* _Try it_: Output the line with "Lemma root_tmp s" and every line below it until the listing ends, exactly as written and with nothing added.

* _Provided records_:
(* ===== verification/DatasetSwapSafety.v ===== *)
(** The dataset swap of [DatasetSwap.v] on a host: however often it is
    interrupted, the data that was there is never lost, the root is never a
    mixture, and a run that is left alone finishes the job. *)
From S2P Require Import Prelude Timestamp Release Netip GoStrings CrashLogic HostDatasets DatasetSwap DatasetNames DatasetPool.
From Stdlib Require Import Ascii.

Open Scope string_scope.

(** No two datasets share a guid. *)
Definition guids (v : View) : Prop := forall n k d e, v !! n = Some d -> v !! k = Some e -> guid d = guid e -> n = k.

Section Swap.
Variables (parent leaf snapshot op : string) (v0 : View).
Definition root : string := parent +:+ "/" +:+ leaf.
Definition rec : string := recovery root op.
Definition tmp : string := temporary root op.

(** What a restore may rely on: valid names, a snapshot of every dataset of the
    tree, no clones in it, room for the two other trees, and no temporary tree
    left behind by another operation. *)
Record restorable : Prop := {
  r_parent : parent <> "" /\ "/"%char ∉ chars leaf /\ is_Some (v0 !! parent);
  r_op : "/"%char ∉ chars op;
  r_valid : validDataset rec = true /\ validDataset tmp = true;
  r_part : datasetPart (chars snapshot) = true;
  r_root : is_Some (v0 !! root);
  r_tree : forall s d, rooted s -> v0 !! (root +:+ s) = Some d ->
    validDataset (root +:+ s) = true /\ is_Some (snaps d !! snapshot) /\ origin d = None;
  r_homed : forall s, rooted s -> s <> "" -> is_Some (v0 !! (root +:+ s)) ->
    exists s' l, rooted s' /\ s = s' +:+ "/" +:+ l /\ "/"%char ∉ chars l /\ is_Some (v0 !! (root +:+ s'));
  r_free : forall s, rooted s -> v0 !! (rec +:+ s) = None;
  r_strays : forall n, is_Some (v0 !! n) -> HasPrefix n (root +:+ "-restore-") = false;
  r_guids : guids v0 }.

(** ** How far a swap has come *)

Definition outside (n : string) : Prop := under root n = false /\ under rec n = false /\ under tmp n = false.

(** Everything else stays as it is; a clone of an old dataset may become a
    clone of the restored one. *)
Definition same_content (e e' : Dataset) : Prop :=
  guid e' = guid e /\ data e' = data e /\ snaps e' = snaps e /\ mount e' = mount e.
Definition others (v : View) : Prop := forall n, outside n ->
  match v0 !! n, v !! n with Some e, Some e' => same_content e e' | None, None => True | _, _ => False end.

Definition clone_of (d0 d : Dataset) : Prop := snaps d0 !! snapshot = Some (data d) /\ snaps d = ∅ /\ origin d = Some (guid d0).
Definition moved (d0 d : Dataset) : Prop :=
  guid d = guid d0 /\ data d = data d0 /\ snaps d = snaps d0 /\ origin d = origin d0.
(** Restored, and promoted or not yet. *)
Definition restored (d0 d1 d2 : Dataset) : Prop :=
  guid d1 = guid d0 /\ data d1 = data d0 /\ snaps d0 !! snapshot = Some (data d2) /\
  ((origin d2 = Some (guid d0) /\ snaps d2 = ∅ /\ origin d1 = None) \/ origin d2 = None).

Definition aligned (R : Dataset -> Dataset -> Dataset -> Prop) (a b : string) (v : View) : Prop := forall s, rooted s ->
  match v0 !! (root +:+ s), v !! (a +:+ s), v !! (b +:+ s) with
  | Some d0, Some d1, Some d2 => R d0 d1 d2
  | None, None, None => True
  | _, _, _ => False
  end.

Definition absent (a : string) (v : View) : Prop := forall s, rooted s -> v !! (a +:+ s) = None.
Definition before (v : View) : Prop :=
  (forall s, rooted s -> v !! (root +:+ s) = v0 !! (root +:+ s)) /\ absent rec v /\
  (forall s d, rooted s -> v !! (tmp +:+ s) = Some d -> exists d0, v0 !! (root +:+ s) = Some d0 /\ clone_of d0 d).
Definition between (v : View) : Prop := absent root v /\ aligned (fun d0 d1 d2 => moved d0 d1 /\ clone_of d0 d2) rec tmp v.
Definition after (v : View) : Prop := absent tmp v /\ aligned restored rec root v.

Definition sane (v : View) : Prop := guids v /\ others v.
Definition Inv (v : View) : Prop := sane v /\ (before v \/ between v \/ after v).

Hypothesis Hr : restorable.

(** ** The three trees share no names *)

Ltac apart := 
  apply not_true_is_false; intros (? & Hs' & E)%under_spec; unfold rec, recovery, tmp, temporary in E;
  rewrite ?append_assoc in E; apply append_inj, (f_equal chars) in E;
  rewrite ?chars_app in E; try (by cbn in E; discriminate E).
Lemma root_rec s : under root (rec +:+ s) = false.
Proof. apply under_apart. by exists "-"%char, (chars ("recovery-" +:+ op)). Qed.
Lemma root_tmp s : under root (tmp +:+ s) = false.
Proof. apply under_apart. by exists "-"%char, (chars ("restore-" +:+ op)). Qed.
Lemma rec_tmp s : under rec (tmp +:+ s) = false.
Proof. apart. Qed.
Lemma tmp_rec s : under tmp (rec +:+ s) = false.
Proof. apart. Qed.
Lemma rec_root s : rooted s -> under rec (root +:+ s) = false.
Proof. intros [->|[t ->]]; apart. Qed.
Lemma tmp_root s : rooted s -> under tmp (root +:+ s) = false.
Proof. intros [->|[t ->]]; apart. Qed.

* _Answer to the exercise_:
Lemma root_tmp s : under root (tmp +:+ s) = false.
Proof. apply under_apart. by exists "-"%char, (chars ("restore-" +:+ op)). Qed.
Lemma rec_tmp s : under rec (tmp +:+ s) = false.
Proof. apart. Qed.
Lemma tmp_rec s : under tmp (rec +:+ s) = false.
Proof. apart. Qed.
Lemma rec_root s : rooted s -> under rec (root +:+ s) = false.
Proof. intros [->|[t ->]]; apart. Qed.
Lemma tmp_root s : rooted s -> under tmp (root +:+ s) = false.
Proof. intros [->|[t ->]]; apart. Qed.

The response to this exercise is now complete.